◆ **What to do**: Below is a listing. Write out exactly its lines between the one holding "if negb (isSafeInteger" and the one holding "Ok (num_Z value).", inclusive.

◆ **Material for this task**:

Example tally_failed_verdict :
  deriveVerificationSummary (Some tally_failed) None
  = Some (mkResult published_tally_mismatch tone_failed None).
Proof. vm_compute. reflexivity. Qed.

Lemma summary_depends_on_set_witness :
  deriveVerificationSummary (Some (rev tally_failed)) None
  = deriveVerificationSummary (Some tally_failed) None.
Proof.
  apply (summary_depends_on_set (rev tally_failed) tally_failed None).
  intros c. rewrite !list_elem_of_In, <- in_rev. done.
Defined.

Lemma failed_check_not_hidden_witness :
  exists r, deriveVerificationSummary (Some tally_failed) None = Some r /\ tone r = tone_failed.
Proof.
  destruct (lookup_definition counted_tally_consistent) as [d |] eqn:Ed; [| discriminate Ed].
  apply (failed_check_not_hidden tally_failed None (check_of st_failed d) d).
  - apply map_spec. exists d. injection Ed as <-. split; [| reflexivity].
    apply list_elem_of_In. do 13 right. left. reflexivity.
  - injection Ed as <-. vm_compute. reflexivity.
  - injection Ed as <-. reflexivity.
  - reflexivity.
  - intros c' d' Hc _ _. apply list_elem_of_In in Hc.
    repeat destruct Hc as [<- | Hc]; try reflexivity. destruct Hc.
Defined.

--

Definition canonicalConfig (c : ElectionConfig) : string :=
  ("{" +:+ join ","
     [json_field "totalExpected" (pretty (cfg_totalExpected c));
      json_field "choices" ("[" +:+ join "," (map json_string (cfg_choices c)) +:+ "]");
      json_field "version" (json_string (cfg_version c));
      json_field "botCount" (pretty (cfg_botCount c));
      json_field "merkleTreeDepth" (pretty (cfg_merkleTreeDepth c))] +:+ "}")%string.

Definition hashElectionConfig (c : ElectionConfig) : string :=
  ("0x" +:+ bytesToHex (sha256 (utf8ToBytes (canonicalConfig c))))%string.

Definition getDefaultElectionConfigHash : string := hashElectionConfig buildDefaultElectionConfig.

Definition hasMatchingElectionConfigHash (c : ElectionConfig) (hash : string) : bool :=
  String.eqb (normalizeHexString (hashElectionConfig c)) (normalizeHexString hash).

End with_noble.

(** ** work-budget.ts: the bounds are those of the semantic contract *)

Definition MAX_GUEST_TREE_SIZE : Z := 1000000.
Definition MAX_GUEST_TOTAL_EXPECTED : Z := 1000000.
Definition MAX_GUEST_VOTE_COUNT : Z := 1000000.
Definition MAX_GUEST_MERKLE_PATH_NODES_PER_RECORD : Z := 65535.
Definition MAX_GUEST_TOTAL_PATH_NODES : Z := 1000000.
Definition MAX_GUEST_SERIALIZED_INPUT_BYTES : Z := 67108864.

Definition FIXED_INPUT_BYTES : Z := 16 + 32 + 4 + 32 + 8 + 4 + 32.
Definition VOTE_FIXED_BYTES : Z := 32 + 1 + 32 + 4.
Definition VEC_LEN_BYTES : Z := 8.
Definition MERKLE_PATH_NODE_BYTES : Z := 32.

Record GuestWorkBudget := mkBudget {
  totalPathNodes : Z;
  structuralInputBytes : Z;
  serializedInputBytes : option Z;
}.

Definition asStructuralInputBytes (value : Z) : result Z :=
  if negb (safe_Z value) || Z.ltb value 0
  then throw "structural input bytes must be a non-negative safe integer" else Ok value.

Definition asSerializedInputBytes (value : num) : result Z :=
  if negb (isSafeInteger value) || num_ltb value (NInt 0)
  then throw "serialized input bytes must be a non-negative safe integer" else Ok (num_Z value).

◆ **Answer for this exercise**:
  if negb (isSafeInteger value) || num_ltb value (NInt 0)
  then throw "serialized input bytes must be a non-negative safe integer" else Ok (num_Z value).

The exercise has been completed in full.